Rick White, a right-hander, replaced Rusch and St. Louis went right back to work. Tatis led off with a double and J.D. Drew and Carlos Hernandez followed with singles for a 6-2 lead. After a sacrifice by Benes, Vina and Renteria plated runs with groundouts.
Staked to an 8-2 lead, Benes got even tougher, retiring the side in order in the sixth, seventh and eighth.
"Baseball's humbling," Benes said. "You never know what's going to happen when you go out there. ... This is a place where I've pitched a lot and they have a great mound. I'm thankful that I could pitch well. I think the more negatives you hear about your ability, people question your ability, I think you can use that all as good, positive energy and put that into your performance. So I was ready to pitch and I'm thankful, like I said earlier, I'm very thankful for the opportunity. It was fun to go out and compete."
"I'm not surprised, he's a veteran," Clark said of Benes. "I've been facing him for a long time so I knew he'd step up for us. After he pitched out of a couple of jams, he threw big zeroes in the middle of the game. I thought that was the key. He really gave us a big lift."
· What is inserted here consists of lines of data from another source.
(* ===================================================================== *)
(** * The Kubeflow runner *)
(* ===================================================================== *)

Lemma binding_to_volumes_arguments (self : KubeflowRun) params : forall args mounts,
  fst (binding_to_volumes self params args mounts)
  = (args ++ map (volume_argument self) params)%list.
Proof.
  unfold binding_to_volumes. cbn [fst].
  induction params as [|p params IH]; intros args mounts; cbn [fold_left map].
  - now rewrite app_nil_r.
  - rewrite (IH _ mounts), <- app_assoc. cbn [app]. do 2 f_equal.
    unfold volume_argument. rewrite !append_assoc. reflexivity.
Qed.

(** X17. The op of a task has the task name as its first argument and then
    one [--{name}=/mnt/mlcube{pvc}/{default}] for each parameter, inputs
    before outputs, each group in the order of its declaration, whatever the
    declared types; it mounts one volume, the claim [pvc] at
    [/mnt/mlcube{pvc}], also for a task without parameters; its image is the
    runner's, and it runs after nothing. *)
Theorem container_op_binds_every_parameter :
  forall (self : KubeflowRun) (name : string) (task : Task),
    container_op self name task
    = {| op_name := name;
         op_image := image (runner self);
         op_arguments :=
           name :: map (volume_argument self)
                       (inputs (parameters task) ++ outputs (parameters task))%list;
         op_pvolumes := [("/mnt/mlcube" ++ pvc (runner self),
                          {| pv_pvc := pvc (runner self) |})];
         op_after := [] |}.
Proof.
  intros self name task. unfold container_op.
  destruct (binding_to_volumes self (inputs (parameters task)) ([] ++ [name])%list [])
    as [a1 m1] eqn:B1.
  destruct (binding_to_volumes self (outputs (parameters task)) a1 m1) as [a2 m2] eqn:B2.
  pose proof (binding_to_volumes_arguments self (inputs (parameters task)) ([] ++ [name])%list [])
    as A1.
  pose proof (binding_to_volumes_arguments self (outputs (parameters task)) a1 m1) as A2.
  rewrite B1 in A1. rewrite B2 in A2. cbn [fst] in A1, A2.
  unfold binding_to_volumes in B1, B2. injection B1 as _ <-. injection B2 as _ <-.
  f_equal.
  - rewrite A2, A1, map_app, <- app_assoc. reflexivity.
  - cbn [set]. now rewrite String.eqb_refl.
Qed.
(** * SurvivorPool: pick validation and day processing

    A shallow embedding of the contest engine of the survivor-pool server
    ([src/app.js], and the identical logic of [src/serve.mjs]): the
    [POST /api/picks] handler, the [POST /api/admin/process-day] handler and
    the helper [getRequiredPicks], followed by the properties of the
    specification that concern them.

    JSON objects used as dictionaries ([player.picks], [player.results],
    the games file) are finite maps keyed by strings, a key being present
    when it is an own property holding an array (resp. a result string); a
    JavaScript [Set] of team names is a finite set; arrays are lists; the
    numbers of the records are integers, added with the rounding of the
    number type ([jsAdd]). The JSON files that a handler
    rewrites are threaded explicitly: every handler returns its response
    together with the contents of the store after the call. *)

From stdpp Require Import gmap strings list fin_maps.
From Stdlib Require Import ZArith.

(** ** Data model *)

(** [DAY_ORDER], the fixed tournament calendar. *)
Definition DAY_ORDER : list string :=
  [ "thursday_r1"; "friday_r1"; "saturday_r2"; "sunday_r2";
    "thursday_s16"; "friday_s16"; "saturday_e8"; "sunday_e8";
    "saturday_ff"; "monday_champ" ].

(** [player.status] takes the two string literals ['alive'] and
    ['eliminated']; [player.results[day]] the three literals ['pending'],
    ['win'] and ['loss']. *)
Inductive Status := alive | eliminated.
Inductive DayResult := pending | win | loss.

#[global] Instance Status_eq_dec : EqDecision Status.
Proof. solve_decision. Defined.
#[global] Instance DayResult_eq_dec : EqDecision DayResult.
Proof. solve_decision. Defined.

(** A record of [players.json]. *)
Record Player := mkPlayer {
  player_id : Z;
  name : string;
  status : Status;
  buybacks : Z;
  needsBuyback : bool;
  totalSpent : Z;
  picks : gmap string (list string);
  results : gmap string DayResult
}.

(** A game of [games.json]; [winner] is absent until a result is posted. *)
Record Game := mkGame {
  game_id : string;
  home : string;
  away : string;
  homeScore : option Z;
  awayScore : option Z;
  final : bool;
  winner : option string
}.
(** C8.  The header declares a sixth prototype, [GType
    pitivi_projectsourcelist_get_type (void)], which is not one of the five
    operations on a source list; [PITIVI_PROJECTSOURCELIST_TYPE] is
    replaced by a call of it, and each of the six type macros of the
    header, replaced at a point of use, holds that call. *)
Theorem get_type_declared_and_used :
  find_proto declarations "pitivi_projectsourcelist_get_type"
  = Some (Proto GType "pitivi_projectsourcelist_get_type" [])
  /\ length (prototypes declarations) = 6
  /\ ("pitivi_projectsourcelist_get_type"
      ∉ map proto_name source_list_operations)
  /\ macro_table !! "PITIVI_PROJECTSOURCELIST_TYPE"
     = Some (Macro None
               ["("; "pitivi_projectsourcelist_get_type"; "("; ")"; ")"])
  /\ defined_by header_body
     = [ "PITIVI_PROJECTSOURCELIST_TYPE"; "PITIVI_PROJECTSOURCELIST";
         "PITIVI_PROJECTSOURCELIST_CLASS"; "PITIVI_IS_PROJECTSOURCELIST";
         "PITIVI_IS_PROJECTSOURCELIST_CLASS";
         "PITIVI_PROJECTSOURCELIST_GET_CLASS" ]
  /\ Forall (fun m => macro_calls0 macro_table m
                        "pitivi_projectsourcelist_get_type" = true)
            (defined_by header_body).
Proof.
  split; [vm_compute; reflexivity|].
  split; [vm_compute; reflexivity|].
  split.
  { rewrite operations_of_header. intros H. apply list_elem_of_In in H.
    simpl in H. repeat (destruct H as [H|H]; [discriminate H|]). exact H. }
  split; [vm_compute; reflexivity|].
  split; [reflexivity|].
  apply Forall_forall. intros m Hm. apply list_elem_of_In in Hm.
  simpl in Hm.
  repeat (destruct Hm as [<-|Hm]; [vm_compute; reflexivity|]).
  destruct Hm.
Qed.

(** C9.  The header is one group under the include guard
    [PITIVI_PROJECTSOURCELIST_H], and including it [n + 1] times in a
    translation unit, from any state of the preprocessor, leaves the same
    macro table and the same declarations as including it once. *)
Theorem include_header_idempotent (n : nat) (st : cpp_state) :
  header = guarded PITIVI_PROJECTSOURCELIST_H header_body
  /\ Nat.iter (S n) (include header) st = include header st
  /\ output (Nat.iter (S n) (include header) cpp_init) = declarations.
Proof.
  split; [reflexivity|].
  rewrite header_is_guarded.
  split.
  - apply include_guarded_iter, header_body_flat.
  - unfold declarations. rewrite header_is_guarded.
    rewrite (include_guarded_iter _ _ header_body_flat). reflexivity.
Qed.

(** C10.  Every prototype of the header other than
    [pitivi_projectsourcelist_new] and [pitivi_projectsourcelist_get_type]
    has the handle as the type of its first parameter. *)
Theorem handle_first_parameter (p : prototype) :
  p ∈ prototypes declarations ->
  proto_name p <> "pitivi_projectsourcelist_new" ->
  proto_name p <> "pitivi_projectsourcelist_get_type" ->
  first_param_type p = Some handle.
Proof.
  rewrite prototypes_of_header. intros Hp Hnew Htype.
  apply list_elem_of_In in Hp. simpl in Hp.
  destruct Hp as [<-|[<-|[<-|[<-|[<-|[<-|[]]]]]]];
    try reflexivity; simpl in *; congruence.
Qed.

Lemma handle_first_parameter_witness :
  first_param_type pitivi_projectsourcelist_add_file_to_bin_proto
  = Some handle.
Proof.
  apply (handle_first_parameter
           pitivi_projectsourcelist_add_file_to_bin_proto).
  - rewrite prototypes_of_header. do 2 apply list_elem_of_further.
    apply list_elem_of_here.
  - simpl. discriminate.
  - simpl. discriminate.
Defined.

(** ** The methods *)

Lemma for_each_g_print {A : Type} (f : A -> string) (l : list A) (w : world) :
  for_each (fun a => g_print (f a)) l w
  = (tt, World (objects w) (printed w ++ map f l)).
Proof.
  revert w. induction l as [|a l IH]; intros w; simpl.
  - unfold ret. rewrite app_nil_r. destruct w; reflexivity.
  - unfold bind, g_print at 1. rewrite IH. simpl.
    rewrite <- app_assoc. reflexivity.
Qed.

(** C3.  [pitivi_projectsourcelist_new] is declared with no parameter and
    the handle as its result; run in any state, it returns an address that
    held no source list before and holds one with zero bins after, and it
    changes nothing else. *)
Theorem new_constructs_empty_list (w : world) :
  find_proto declarations "pitivi_projectsourcelist_new"
  = Some (Proto handle "pitivi_projectsourcelist_new" [])
  /\ objects w !! (pitivi_projectsourcelist_new w).1 = None
  /\ (exists p, objects (pitivi_projectsourcelist_new w).2
                !! (pitivi_projectsourcelist_new w).1 = Some p
                /\ length (bins p) = 0)
  /\ delete (pitivi_projectsourcelist_new w).1
            (objects (pitivi_projectsourcelist_new w).2) = objects w
  /\ printed (pitivi_projectsourcelist_new w).2 = printed w.
Proof.
  split; [vm_compute; reflexivity|].
  unfold pitivi_projectsourcelist_new, alloc. simpl.
  assert (Hfresh : objects w !! fresh (dom (objects w)) = None)
    by apply not_elem_of_dom, is_fresh.
  split; [exact Hfresh|].
  split.
  - exists (Private []). rewrite lookup_insert_eq. split; reflexivity.
  - split; [|reflexivity]. apply delete_insert_id, Hfresh.
Qed.
(** * OpenClaw AWS installer / uninstaller: reconciliation and teardown engine

    A shallow embedding of the convergence helpers of [installer.py] and of
    the teardown helpers of [uninstaller.py], together with the properties
    of the engine that the specification states about them.

    The boto3 clients are the only collaborators of the code.  They are
    modelled as one handler [api] over an abstract remote state: a request
    (one constructor of [ApiCall] per client method, carrying the keyword
    arguments the code passes) is answered with either a payload or the
    error code of a [botocore.exceptions.ClientError].  Python exceptions,
    [try]/[except], [for] loops with early [return]/[break], [time.sleep],
    [time.time] and [logger] calls are modelled by a small state, error and
    trace monad. *)

From Stdlib Require Import List String Ascii Arith PeanoNat NArith Bool Lia Permutation.
From Stdlib Require DecimalString.
Import ListNotations.
Open Scope string_scope.
Open Scope list_scope.

(** ** Remote data, as the code reads it out of boto3 responses *)

(** [{"Name": ..., "Values": [...]}] *)
Definition Filter : Type := (string * list string)%type.

Record Tag : Type := mkTag { Key : string; Value : string }.

Record IpPermission : Type := mkIpPermission {
  IpProtocol : string;
  IpRanges : list string            (* the [CidrIp] of each range *)
}.

Record SecurityGroup : Type := mkSecurityGroup {
  GroupId : string;
  GroupName : string;
  IpPermissions : list IpPermission;
  IpPermissionsEgress : list IpPermission
}.

Record VpcEndpoint : Type := mkVpcEndpoint {
  VpcEndpointId : string;
  VpcEndpoint_State : string
}.

Record NatGateway : Type := mkNatGateway {
  NatGatewayId : string;
  NatGateway_State : string
}.

Record Subnet : Type := mkSubnet {
  SubnetId : string;
  Subnet_Tags : list Tag;           (* [s.get("Tags", [])] *)
  Subnet_State : string;
  Subnet_CidrBlock : string
}.

Record Route : Type := mkRoute {
  DestinationCidrBlock : option string;
  GatewayId : option string;        (* [r.get("GatewayId", "")] *)
  Route_NatGatewayId : option string
}.

Record RouteTable : Type := mkRouteTable {
  RouteTableId : string;
  Routes : list Route
}.

Record NetworkInterface : Type := mkNetworkInterface {
  NetworkInterfaceId : string;
  NetworkInterface_Status : string
}.

Record Role : Type := mkRole { RoleName : string }.

Record InstanceProfile : Type := mkInstanceProfile {
  Arn : string;
  Roles : list Role
}.

Record LoadBalancer : Type := mkLoadBalancer { LoadBalancerArn : string }.
Record Listener : Type := mkListener { ListenerArn : string }.
Record TargetGroup : Type := mkTargetGroup {
  TargetGroupArn : string;
  TargetGroupName : string
}.

(** [describe_subnets] is called either with [SubnetIds=] or with [Filters=]. *)
Inductive SubnetSelector : Type :=
| BySubnetIds (ids : list string)
| ByFilters (filters : list Filter).

(** ** The client methods the embedded code calls *)

Inductive ApiCall : Type :=
(* ec2 *)
| DescribeSecurityGroups (filters : list Filter)
| CreateSecurityGroup (group_name description vpc_id : string)
| DescribeVpcEndpoints (filters : list Filter)
| CreateVpcEndpoint (vpc_id service_name : string)
                    (subnet_ids security_group_ids : list string)
| DescribeNatGateways (nat_gateway_ids : list string)
| DescribeSubnets (sel : SubnetSelector)
| CreateSubnet (vpc_id cidr_block availability_zone name_tag : string)
| ModifySubnetAttribute (subnet_id : string)
| AssociateRouteTable (route_table_id subnet_id : string)
| DescribeRouteTables (filters : list Filter)
| DescribeNetworkInterfaces (filters : list Filter)
| DeleteSubnet (subnet_id : string)
| RevokeSecurityGroupIngress (group_id : string) (perms : list IpPermission)
| RevokeSecurityGroupEgress (group_id : string) (perms : list IpPermission)
| DeleteSecurityGroup (group_id : string)
| DeleteVpc (vpc_id : string)
(* iam *)
| CreateRole (role_name : string)
| UpdateAssumeRolePolicy (role_name : string)
| PutRolePolicy (role_name policy_name : string)
| AttachRolePolicy (role_name policy_arn : string)
| CreateInstanceProfile (profile_name : string)
| GetInstanceProfile (profile_name : string)
| RemoveRoleFromInstanceProfile (profile_name role_name : string)
| AddRoleToInstanceProfile (profile_name role_name : string)
(* elbv2 *)
| DescribeLoadBalancers (names : list string)
| DescribeListeners (load_balancer_arn : string)
| DeleteListener (listener_arn : string)
| DeleteLoadBalancer (load_balancer_arn : string)
| WaitLoadBalancersDeleted (load_balancer_arn : string) (delay max_attempts : nat)
| DescribeTargetGroups (names : list string)
| DeleteTargetGroup (target_group_arn : string).

(** The part of the response the code reads, per method. *)
Definition Resp (c : ApiCall) : Type :=
  match c with
  | DescribeSecurityGroups _ => list SecurityGroup
  | CreateSecurityGroup _ _ _ => string
  | DescribeVpcEndpoints _ => list VpcEndpoint
  | CreateVpcEndpoint _ _ _ _ => string
  | DescribeNatGateways _ => list NatGateway
  | DescribeSubnets _ => list Subnet
  | CreateSubnet _ _ _ _ => string
  | DescribeRouteTables _ => list RouteTable
  | DescribeNetworkInterfaces _ => list NetworkInterface
  | GetInstanceProfile _ => InstanceProfile
  | DescribeLoadBalancers _ => list LoadBalancer
  | DescribeListeners _ => list Listener
  | DescribeTargetGroups _ => list TargetGroup
  | _ => unit
  end.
Vina and Edmonds, both left-handed batters, were 3-for-10 with three RBI after going just 4-for-18 in the first two games.
Notes: The Cardinals were 78-44 against right-handed starters this year and 17-23 against lefties. They also hit 21 points higher against left-handers. ... Keith Hernandez, who won the 1982 World Series with St. Louis and in 1986 with the Mets, threw out the first pitch. ... Piazza made a leaping grab to snare a foul popup by J.D. Drew, taking a souvenir from Cardinals owner Bill DeWitt Jr. The play drew applause from New York Mayor Rudy Giuliani, who was sitting one row behind DeWitt. ... Alfonzo has hit in nine straight postseason games, longest in Mets history. ... Cardinals C Carlos Hernandez painted his finger nails white to help Benes read his signs.
The Associated Press contributed to this report.